[[ Data records, beginning ]]
Lemma sample_groups_eq ps now gs m : NoDup (map g_ID gs) ->
  fold_left (sample_group ps now) gs m =
    (bl_pushes (omap (switch_event m ps now) gs) m) <| elected := fold_left (note_elected ps) gs (elected m) |>.
Proof.
  revert m. induction gs as [|g gs IH]; intros m Hnd; [by destruct m|].
  cbn [map] in Hnd. apply NoDup_cons in Hnd as [Hg Hnd]. cbn [fold_left]. rewrite IH by done.
  rewrite sample_group_eq. set (m1 := match switch_event m ps now g with Some e => pushEvent e m | None => m end).
  rewrite pushEvents_elected. cbn [elected set_field].
  assert (Hs1 : stats m1 = stats m).
  { unfold m1. destruct (switch_event m ps now g) as [e|]; [|done].
    by destruct (pushEvent_stats e m) as (-> & _). }
  assert (Hext : omap (switch_event (m1 <| elected := note_elected ps (elected m) g |>) ps now) gs =
                 omap (switch_event m ps now) gs).
  { apply omap_ext_in. intros g' Hg'. apply switch_event_frame; [done|]. simpl.
    assert (g_ID g' <> g_ID g).
    { intros E. apply Hg. rewrite <- E. by apply list_elem_of_In, in_map, list_elem_of_In. }
    unfold note_elected. repeat case_match; try done. by rewrite lookup_insert_ne. }
  rewrite Hext. change (omap ?f (g :: gs)) with (match f g with Some y => y :: omap f gs | None => omap f gs end).
  unfold m1. by destruct (switch_event m ps now g).
Qed.

Lemma note_elected_lookup ps gs el id :
  fold_left (note_elected ps) gs el !! id =
    if decide (id ∈ map g_ID gs /\ readable ps id) then ps !! id else el !! id.
Proof.
  revert el. induction gs as [|g gs IH]; intros el; cbn [fold_left map].
  { rewrite decide_False; [done|]. intros [H _]. by apply elem_of_nil in H. }
  rewrite IH. unfold note_elected.
  destruct (decide (id ∈ map g_ID gs /\ readable ps id)) as [[H1 H2]|Hn].
  { rewrite decide_True; [done|]. split; [set_solver|done]. }
  destruct (ps !! g_ID g) as [p|] eqn:Ep; [case_bool_decide as Hp|].
  - rewrite decide_False; [done|]. intros [[->|Hin]%elem_of_cons (q & Hq & Hqn)]; [congruence|].
    apply Hn. split; [done|]. by exists q.
  - destruct (decide (id = g_ID g)) as [->|Hne].
    + rewrite lookup_insert_eq, decide_True; [done|]. split; [set_solver|]. by exists p.
    + rewrite lookup_insert_ne, decide_False; [done| |done]. set_solver.
  - rewrite decide_False; [done|]. intros [[->|Hin]%elem_of_cons (q & Hq & Hqn)]; [congruence|].
    apply Hn. split; [done|]. by exists q.
Qed.

(** A switch is a change the core reported. A readable poll logs, in the groups' order, exactly
    the groups whose reported member differs from the one last reported, and remembers the new ones;
    the first reading of a group is only a baseline, a group the core does not report is forgotten,
    and a failed poll changes nothing. *)
Theorem switches_are_reported_changes m ps groups now :
  NoDup (map g_ID groups) ->
  sampleElection m None groups now = m /\
  let m' := sampleElection m (Some ps) groups now in
  let switches := omap (switch_event m ps now) groups in
  events m' = events (bl_pushes switches m) /\ evHead m' = evHead (bl_pushes switches m) /\
  stats m' = stats m /\
  forall id, elected m' !! id = if decide (id ∈ map g_ID groups /\ readable ps id) then ps !! id else None.
Proof.
  intros Hnd. split; [done|]. intros m' switches. unfold m', sampleElection.
  rewrite sample_groups_eq by done. simpl. split_and!; [done|done|apply pushEvents_stats|].
  intros id. rewrite map_lookup_filter, note_elected_lookup.
  destruct (decide (id ∈ map g_ID groups /\ readable ps id)) as [H|H].
  - destruct (ps !! id); [|done]. simpl. by rewrite option_guard_True.
  - destruct (elected m !! id); [|done]. simpl. by rewrite option_guard_False.
Qed.

(** ** Witnesses *)
Definition demo_results : list result :=
  [mkResult "a" "A" "endpoint" Alive 20 1; mkResult "a" "A" "endpoint" Down 0 2;
   mkResult "b" "B" "endpoint" Down 0 2; mkResult "a" "A" "endpoint" Unknown 0 3;
   mkResult "a" "A" "endpoint" Down 0 4].

Lemma state_is_last_confirmed_witness :
  Z.of_nat (length demo_results) < 2 ^ 62 /\
  state_of (record_all (NewMonitor false) demo_results) "a" = verdict [false; false; true].
Proof.
  assert (H : Z.of_nat (length demo_results) < 2 ^ 62) by (simpl; lia).
  split; [exact H|]. exact (state_is_last_confirmed demo_results "a" H).
Defined.

Definition two_endpoints : list target :=
  [mkTarget "a" "A" "endpoint" "" ""; mkTarget "b" "B" "endpoint" "" ""].

Lemma local_fault_holds_states_witness :
  let m := record_all (NewMonitor false) demo_results in
  let rs := [(Down, 0); (Down, 0)] in
  allEndpointsDown two_endpoints (map fst rs) = true /\
  LocalFault (applyResults m two_endpoints rs 9) = true /\
  forall id, id ∉ map g_ID [] -> state_of (applyResultsWithGroups m two_endpoints [] rs 9) id = state_of m id.
Proof.
  intros m rs. assert (H : allEndpointsDown two_endpoints (map fst rs) = true) by reflexivity.
  split; [exact H|]. exact (local_fault_holds_states m two_endpoints [] rs 9 H).
Defined.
[[ Data records, end ]]
Task directions:
How many lines of the listing include the string "Hext"? Respond with the number only.

Answer space:
2